The problem |
Print the following entries without any change.

Record set |
Definition search_items : list string :=
  [ "white shirt"; "black dress"; "denim jeans"; "summer kurti"; "co-ord set";
    "oversized t-shirt"; "sneakers"; "blue linen pants"; "pink blazer for women";
    "yellow maxi dress" ].

(** [main()], once the three inputs are read and in a browser that starts:
    [initialize_browser] sets [self.driver], and the [try] statement
    follows.  The headless flag only changes the browser's options.  An
    exception raised before the [try], by [input], [int] or
    [webdriver.Chrome], leaves [main] with no driver to release. *)
Definition main (fuel : nat) (w : world) (max_pages : Z) (output_filename : string)
    : session unit :=
  set_driver;;
  finally
    (try_catch (λ e, only KeyboardInterrupt e || Exception e)
       (run_scraping_session fuel w search_items max_pages output_filename;; ret tt)
       (λ e, if only KeyboardInterrupt e
             then print (Py.nl +:+ "Scraping interrupted by user")
             else print ("Unexpected error: " +:+ str_exn e)))
    close_browser.

End Fast.

(** * The image strategy chain of the two product-page scrapers *)

(** A strategy reads the document and returns a [str] or [None], or raises. *)
Definition strategy : Type := page → result (option string).

(** The loop of [extract_product_image] over [image_strategies].  Beside the
    value it returns the positions of the strategies it called, in call
    order, counted from [i]. *)
Fixpoint try_strategies (i : nat) (image_strategies : list strategy) (pg : page)
    : string * list nat :=
  match image_strategies with
  | [] => ("Image not available", [])
  | strategy :: rest =>
      match strategy pg with
      | Ok (Some result) =>
          if Py.truthy result && Py.startswith "http" result
          then (Py.split_head "?" result, [i])
          else let '(v, calls) := try_strategies (S i) rest pg in (v, i :: calls)
      | _ => let '(v, calls) := try_strategies (S i) rest pg in (v, i :: calls)
      end
  end.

Exercise answer |
Definition search_items : list string :=
  [ "white shirt"; "black dress"; "denim jeans"; "summer kurti"; "co-ord set";
    "oversized t-shirt"; "sneakers"; "blue linen pants"; "pink blazer for women";
    "yellow maxi dress" ].

(** [main()], once the three inputs are read and in a browser that starts:
    [initialize_browser] sets [self.driver], and the [try] statement
    follows.  The headless flag only changes the browser's options.  An
    exception raised before the [try], by [input], [int] or
    [webdriver.Chrome], leaves [main] with no driver to release. *)
Definition main (fuel : nat) (w : world) (max_pages : Z) (output_filename : string)
    : session unit :=
  set_driver;;
  finally
    (try_catch (λ e, only KeyboardInterrupt e || Exception e)
       (run_scraping_session fuel w search_items max_pages output_filename;; ret tt)
       (λ e, if only KeyboardInterrupt e
             then print (Py.nl +:+ "Scraping interrupted by user")
             else print ("Unexpected error: " +:+ str_exn e)))
    close_browser.

End Fast.

(** * The image strategy chain of the two product-page scrapers *)

(** A strategy reads the document and returns a [str] or [None], or raises. *)
Definition strategy : Type := page → result (option string).

(** The loop of [extract_product_image] over [image_strategies].  Beside the
    value it returns the positions of the strategies it called, in call
    order, counted from [i]. *)
Fixpoint try_strategies (i : nat) (image_strategies : list strategy) (pg : page)
    : string * list nat :=
  match image_strategies with
  | [] => ("Image not available", [])
  | strategy :: rest =>
      match strategy pg with
      | Ok (Some result) =>
          if Py.truthy result && Py.startswith "http" result
          then (Py.split_head "?" result, [i])
          else let '(v, calls) := try_strategies (S i) rest pg in (v, i :: calls)
      | _ => let '(v, calls) := try_strategies (S i) rest pg in (v, i :: calls)
      end
  end.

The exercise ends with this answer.